:: Aim of the task ::
Beginning with the first line of the data below, set down each line exactly through the line that contains "[controlplane/sync/sync.go], [handler/multitenant.go])".

:: Data ::
○ ○ ○ ○ ○

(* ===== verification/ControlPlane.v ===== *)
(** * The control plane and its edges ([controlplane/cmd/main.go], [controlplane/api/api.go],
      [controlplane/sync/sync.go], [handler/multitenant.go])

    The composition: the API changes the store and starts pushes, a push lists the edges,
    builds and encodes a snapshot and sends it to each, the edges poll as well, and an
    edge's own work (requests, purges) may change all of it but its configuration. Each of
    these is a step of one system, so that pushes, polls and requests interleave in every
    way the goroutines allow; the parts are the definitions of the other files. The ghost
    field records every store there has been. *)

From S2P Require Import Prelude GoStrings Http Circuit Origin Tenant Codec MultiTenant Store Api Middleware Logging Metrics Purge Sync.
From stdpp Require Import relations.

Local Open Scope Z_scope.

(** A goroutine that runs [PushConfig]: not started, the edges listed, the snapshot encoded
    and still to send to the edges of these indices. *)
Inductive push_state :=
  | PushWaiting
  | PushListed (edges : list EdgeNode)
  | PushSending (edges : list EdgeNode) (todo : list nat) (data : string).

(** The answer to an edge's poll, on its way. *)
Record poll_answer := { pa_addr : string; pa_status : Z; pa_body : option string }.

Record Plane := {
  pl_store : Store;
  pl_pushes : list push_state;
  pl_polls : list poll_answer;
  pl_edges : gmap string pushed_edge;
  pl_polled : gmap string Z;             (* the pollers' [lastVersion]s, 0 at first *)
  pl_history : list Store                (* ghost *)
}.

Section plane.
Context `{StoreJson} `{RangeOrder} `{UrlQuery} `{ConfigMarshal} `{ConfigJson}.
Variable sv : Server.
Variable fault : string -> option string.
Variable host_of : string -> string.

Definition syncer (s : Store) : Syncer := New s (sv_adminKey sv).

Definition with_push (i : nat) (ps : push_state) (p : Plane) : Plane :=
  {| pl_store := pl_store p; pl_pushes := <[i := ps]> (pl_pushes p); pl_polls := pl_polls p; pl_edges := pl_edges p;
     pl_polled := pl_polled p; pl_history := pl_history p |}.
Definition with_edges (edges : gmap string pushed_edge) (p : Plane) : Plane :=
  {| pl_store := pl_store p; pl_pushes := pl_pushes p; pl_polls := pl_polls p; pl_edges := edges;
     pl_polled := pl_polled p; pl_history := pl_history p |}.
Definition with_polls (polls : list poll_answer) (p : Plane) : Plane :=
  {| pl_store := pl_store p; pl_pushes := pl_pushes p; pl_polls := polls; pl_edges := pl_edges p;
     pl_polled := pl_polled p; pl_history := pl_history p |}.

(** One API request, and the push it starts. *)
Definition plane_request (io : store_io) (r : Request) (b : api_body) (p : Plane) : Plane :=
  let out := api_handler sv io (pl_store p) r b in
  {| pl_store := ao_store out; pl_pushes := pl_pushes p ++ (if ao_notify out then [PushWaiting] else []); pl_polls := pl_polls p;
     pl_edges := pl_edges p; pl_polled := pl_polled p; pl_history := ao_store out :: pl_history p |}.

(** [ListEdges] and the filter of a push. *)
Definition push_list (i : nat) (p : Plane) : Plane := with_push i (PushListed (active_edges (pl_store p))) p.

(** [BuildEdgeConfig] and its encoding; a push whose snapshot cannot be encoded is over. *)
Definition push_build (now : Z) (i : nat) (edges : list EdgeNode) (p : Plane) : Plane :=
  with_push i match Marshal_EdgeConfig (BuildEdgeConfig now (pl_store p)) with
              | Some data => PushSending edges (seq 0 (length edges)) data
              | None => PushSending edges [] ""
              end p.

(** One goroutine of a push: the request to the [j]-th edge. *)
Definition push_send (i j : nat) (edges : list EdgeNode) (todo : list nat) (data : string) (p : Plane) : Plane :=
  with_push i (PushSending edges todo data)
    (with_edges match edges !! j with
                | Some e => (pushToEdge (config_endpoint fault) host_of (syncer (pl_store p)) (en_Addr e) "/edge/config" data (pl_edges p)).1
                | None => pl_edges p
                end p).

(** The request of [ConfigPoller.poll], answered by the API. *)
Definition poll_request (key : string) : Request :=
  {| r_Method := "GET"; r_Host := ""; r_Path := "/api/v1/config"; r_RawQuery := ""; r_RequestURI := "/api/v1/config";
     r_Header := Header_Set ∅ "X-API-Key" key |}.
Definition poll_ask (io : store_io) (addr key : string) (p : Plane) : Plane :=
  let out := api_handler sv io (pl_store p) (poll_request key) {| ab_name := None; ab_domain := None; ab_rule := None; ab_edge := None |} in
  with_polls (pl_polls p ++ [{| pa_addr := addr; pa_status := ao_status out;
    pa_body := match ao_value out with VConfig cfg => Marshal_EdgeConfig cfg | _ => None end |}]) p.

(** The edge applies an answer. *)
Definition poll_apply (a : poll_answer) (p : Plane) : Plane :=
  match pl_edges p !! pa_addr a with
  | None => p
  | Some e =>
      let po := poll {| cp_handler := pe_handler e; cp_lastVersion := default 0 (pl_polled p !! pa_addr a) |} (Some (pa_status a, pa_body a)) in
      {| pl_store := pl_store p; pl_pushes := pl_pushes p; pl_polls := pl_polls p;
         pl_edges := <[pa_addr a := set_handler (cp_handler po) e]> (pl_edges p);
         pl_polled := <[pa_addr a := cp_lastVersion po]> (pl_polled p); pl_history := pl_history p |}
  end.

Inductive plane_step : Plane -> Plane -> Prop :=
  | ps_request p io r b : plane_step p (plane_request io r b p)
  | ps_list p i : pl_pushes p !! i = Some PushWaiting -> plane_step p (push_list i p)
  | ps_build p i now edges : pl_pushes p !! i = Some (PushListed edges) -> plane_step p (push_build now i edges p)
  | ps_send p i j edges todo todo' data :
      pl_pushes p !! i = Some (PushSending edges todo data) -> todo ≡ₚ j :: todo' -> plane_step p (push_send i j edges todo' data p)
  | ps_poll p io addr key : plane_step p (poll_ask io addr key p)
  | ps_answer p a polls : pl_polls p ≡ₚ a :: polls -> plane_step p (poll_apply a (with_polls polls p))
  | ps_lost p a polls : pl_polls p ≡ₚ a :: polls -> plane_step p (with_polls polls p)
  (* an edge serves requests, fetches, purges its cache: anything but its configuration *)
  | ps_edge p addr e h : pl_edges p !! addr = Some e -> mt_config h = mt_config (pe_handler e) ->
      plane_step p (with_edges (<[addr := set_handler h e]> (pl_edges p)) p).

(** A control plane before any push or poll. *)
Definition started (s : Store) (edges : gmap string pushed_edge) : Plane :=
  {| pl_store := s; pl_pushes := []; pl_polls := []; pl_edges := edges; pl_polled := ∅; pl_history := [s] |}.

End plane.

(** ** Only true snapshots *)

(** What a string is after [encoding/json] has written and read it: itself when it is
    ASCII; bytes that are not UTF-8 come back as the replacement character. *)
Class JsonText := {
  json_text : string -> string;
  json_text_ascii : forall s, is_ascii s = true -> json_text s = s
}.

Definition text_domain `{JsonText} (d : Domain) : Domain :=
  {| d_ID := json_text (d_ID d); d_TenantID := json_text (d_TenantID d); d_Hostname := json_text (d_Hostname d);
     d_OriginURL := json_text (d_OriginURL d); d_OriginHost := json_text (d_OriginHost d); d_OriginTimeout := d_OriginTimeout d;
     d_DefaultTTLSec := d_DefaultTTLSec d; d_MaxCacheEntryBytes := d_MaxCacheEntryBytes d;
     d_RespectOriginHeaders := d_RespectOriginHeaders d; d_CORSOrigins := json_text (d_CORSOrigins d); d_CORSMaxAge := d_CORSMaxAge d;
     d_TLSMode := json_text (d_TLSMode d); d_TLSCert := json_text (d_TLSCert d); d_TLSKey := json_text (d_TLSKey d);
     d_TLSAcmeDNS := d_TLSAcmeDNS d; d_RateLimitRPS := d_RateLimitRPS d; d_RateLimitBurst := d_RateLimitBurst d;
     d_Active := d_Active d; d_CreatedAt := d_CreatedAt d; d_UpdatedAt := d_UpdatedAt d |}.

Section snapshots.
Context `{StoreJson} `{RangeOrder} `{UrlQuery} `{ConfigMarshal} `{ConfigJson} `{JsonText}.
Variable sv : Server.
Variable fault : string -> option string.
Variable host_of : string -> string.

○ ○ ○ ○ ○

:: Answer to the problem ::
(* ===== verification/ControlPlane.v ===== *)
(** * The control plane and its edges ([controlplane/cmd/main.go], [controlplane/api/api.go],
      [controlplane/sync/sync.go], [handler/multitenant.go])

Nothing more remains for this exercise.